What you are asked to do - All lines holding the word "Hstage" are to be copied from the records beneath.

Available data -
+ + + + + + +

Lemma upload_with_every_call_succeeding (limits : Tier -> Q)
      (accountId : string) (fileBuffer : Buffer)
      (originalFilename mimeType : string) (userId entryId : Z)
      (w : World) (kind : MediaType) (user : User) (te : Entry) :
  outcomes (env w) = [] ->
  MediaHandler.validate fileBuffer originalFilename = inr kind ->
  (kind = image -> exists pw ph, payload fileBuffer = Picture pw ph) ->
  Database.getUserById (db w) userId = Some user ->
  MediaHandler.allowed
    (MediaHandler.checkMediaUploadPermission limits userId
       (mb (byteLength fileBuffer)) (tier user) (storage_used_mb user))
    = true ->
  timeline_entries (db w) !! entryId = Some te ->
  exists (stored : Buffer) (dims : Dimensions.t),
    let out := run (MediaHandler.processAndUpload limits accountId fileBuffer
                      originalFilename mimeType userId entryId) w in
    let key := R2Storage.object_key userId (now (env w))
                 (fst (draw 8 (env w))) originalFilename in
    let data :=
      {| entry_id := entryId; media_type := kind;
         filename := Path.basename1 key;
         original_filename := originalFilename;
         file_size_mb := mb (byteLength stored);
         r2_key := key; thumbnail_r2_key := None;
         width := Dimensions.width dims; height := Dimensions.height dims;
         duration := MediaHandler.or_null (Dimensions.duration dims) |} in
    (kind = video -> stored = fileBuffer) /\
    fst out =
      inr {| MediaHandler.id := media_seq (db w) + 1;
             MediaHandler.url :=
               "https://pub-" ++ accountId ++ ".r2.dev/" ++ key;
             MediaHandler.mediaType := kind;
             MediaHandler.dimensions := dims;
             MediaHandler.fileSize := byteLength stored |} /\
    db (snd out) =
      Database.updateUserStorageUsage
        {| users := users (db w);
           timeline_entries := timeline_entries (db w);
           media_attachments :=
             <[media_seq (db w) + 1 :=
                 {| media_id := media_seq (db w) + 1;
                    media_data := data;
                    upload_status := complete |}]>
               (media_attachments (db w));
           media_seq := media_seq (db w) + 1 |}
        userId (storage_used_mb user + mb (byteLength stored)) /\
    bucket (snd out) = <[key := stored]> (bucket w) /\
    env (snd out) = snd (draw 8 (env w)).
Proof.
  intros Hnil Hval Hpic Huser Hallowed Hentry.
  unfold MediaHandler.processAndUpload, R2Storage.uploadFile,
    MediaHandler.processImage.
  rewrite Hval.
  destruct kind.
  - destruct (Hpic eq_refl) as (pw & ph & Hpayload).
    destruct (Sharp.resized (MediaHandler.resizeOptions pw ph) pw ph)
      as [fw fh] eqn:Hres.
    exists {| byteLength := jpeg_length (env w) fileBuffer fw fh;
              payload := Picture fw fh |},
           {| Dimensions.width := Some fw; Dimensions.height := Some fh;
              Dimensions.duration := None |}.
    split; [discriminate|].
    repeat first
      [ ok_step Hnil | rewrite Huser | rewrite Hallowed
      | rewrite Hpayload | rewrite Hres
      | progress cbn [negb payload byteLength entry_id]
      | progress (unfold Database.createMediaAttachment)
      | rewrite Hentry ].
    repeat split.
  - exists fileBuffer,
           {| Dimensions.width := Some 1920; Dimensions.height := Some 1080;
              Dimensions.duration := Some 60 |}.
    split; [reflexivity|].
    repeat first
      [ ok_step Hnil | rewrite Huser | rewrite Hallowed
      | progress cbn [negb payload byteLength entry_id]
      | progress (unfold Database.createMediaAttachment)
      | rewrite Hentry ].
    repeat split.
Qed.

+ + + + + + +

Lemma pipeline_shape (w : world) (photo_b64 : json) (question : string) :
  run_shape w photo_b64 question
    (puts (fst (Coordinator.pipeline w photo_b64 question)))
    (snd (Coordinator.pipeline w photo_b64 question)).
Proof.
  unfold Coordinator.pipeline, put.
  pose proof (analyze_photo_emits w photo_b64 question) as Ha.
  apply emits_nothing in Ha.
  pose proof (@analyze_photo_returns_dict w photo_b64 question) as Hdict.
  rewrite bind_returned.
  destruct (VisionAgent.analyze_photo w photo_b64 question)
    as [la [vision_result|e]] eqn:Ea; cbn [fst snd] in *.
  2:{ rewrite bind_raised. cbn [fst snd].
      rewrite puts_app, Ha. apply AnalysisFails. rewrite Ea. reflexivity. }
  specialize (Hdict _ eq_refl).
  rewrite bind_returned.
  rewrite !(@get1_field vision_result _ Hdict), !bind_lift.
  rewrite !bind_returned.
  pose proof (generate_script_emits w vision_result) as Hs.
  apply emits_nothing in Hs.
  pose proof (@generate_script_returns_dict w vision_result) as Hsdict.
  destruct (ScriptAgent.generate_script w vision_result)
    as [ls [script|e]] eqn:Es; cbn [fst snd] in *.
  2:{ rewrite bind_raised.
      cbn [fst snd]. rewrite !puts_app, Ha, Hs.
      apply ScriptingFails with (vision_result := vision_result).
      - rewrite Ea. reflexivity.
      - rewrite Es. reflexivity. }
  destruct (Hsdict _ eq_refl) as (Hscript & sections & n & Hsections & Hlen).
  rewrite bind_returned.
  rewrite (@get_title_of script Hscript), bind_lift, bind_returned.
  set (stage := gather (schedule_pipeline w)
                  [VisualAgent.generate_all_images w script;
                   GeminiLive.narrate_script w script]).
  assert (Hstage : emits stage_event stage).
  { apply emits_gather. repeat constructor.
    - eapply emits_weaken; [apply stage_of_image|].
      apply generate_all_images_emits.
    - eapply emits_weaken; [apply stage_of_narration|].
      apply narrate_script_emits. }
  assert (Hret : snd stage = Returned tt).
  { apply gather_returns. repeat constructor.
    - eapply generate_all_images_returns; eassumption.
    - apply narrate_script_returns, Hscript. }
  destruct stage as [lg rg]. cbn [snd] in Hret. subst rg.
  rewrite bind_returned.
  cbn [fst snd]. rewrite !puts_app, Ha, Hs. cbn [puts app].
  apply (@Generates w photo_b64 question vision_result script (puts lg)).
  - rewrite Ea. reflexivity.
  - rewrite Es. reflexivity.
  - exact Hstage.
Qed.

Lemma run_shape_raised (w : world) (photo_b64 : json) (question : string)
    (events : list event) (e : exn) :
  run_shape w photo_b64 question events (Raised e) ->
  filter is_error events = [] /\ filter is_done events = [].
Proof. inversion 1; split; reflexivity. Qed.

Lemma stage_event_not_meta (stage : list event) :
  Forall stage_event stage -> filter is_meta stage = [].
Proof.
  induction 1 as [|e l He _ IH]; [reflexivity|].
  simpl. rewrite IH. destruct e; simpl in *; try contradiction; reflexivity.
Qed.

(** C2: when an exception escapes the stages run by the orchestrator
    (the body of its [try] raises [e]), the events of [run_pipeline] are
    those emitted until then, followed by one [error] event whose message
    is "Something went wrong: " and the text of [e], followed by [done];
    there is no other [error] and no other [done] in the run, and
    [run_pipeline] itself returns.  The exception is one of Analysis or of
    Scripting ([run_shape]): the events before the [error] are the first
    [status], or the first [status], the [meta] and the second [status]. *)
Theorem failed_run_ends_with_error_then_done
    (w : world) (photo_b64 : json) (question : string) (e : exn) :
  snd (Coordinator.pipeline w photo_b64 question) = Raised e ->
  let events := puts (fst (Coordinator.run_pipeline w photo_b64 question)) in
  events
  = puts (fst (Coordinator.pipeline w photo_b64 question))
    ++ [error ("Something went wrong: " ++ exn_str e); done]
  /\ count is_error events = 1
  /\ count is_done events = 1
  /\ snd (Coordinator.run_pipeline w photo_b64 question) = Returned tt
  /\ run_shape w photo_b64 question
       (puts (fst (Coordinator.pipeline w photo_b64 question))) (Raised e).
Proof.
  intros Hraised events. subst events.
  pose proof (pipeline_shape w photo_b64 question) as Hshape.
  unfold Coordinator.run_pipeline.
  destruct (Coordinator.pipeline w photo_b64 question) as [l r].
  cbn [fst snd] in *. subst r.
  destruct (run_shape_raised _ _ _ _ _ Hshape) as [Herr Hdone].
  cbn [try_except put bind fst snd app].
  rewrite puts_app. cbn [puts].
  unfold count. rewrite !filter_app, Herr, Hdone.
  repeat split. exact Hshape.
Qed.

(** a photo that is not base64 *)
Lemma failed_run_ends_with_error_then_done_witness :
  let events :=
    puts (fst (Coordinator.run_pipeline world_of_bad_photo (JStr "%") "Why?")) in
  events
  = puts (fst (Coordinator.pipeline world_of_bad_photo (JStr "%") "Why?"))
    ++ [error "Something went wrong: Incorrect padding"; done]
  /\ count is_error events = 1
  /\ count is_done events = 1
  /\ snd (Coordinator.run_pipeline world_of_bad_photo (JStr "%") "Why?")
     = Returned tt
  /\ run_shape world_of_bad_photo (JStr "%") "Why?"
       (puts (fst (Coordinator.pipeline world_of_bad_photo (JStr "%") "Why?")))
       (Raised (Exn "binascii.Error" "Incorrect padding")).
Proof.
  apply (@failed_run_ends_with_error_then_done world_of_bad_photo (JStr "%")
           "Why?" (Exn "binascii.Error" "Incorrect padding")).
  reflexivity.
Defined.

+ + + + + + +

Result for this exercise -
  assert (Hstage : emits stage_event stage).
  - exact Hstage.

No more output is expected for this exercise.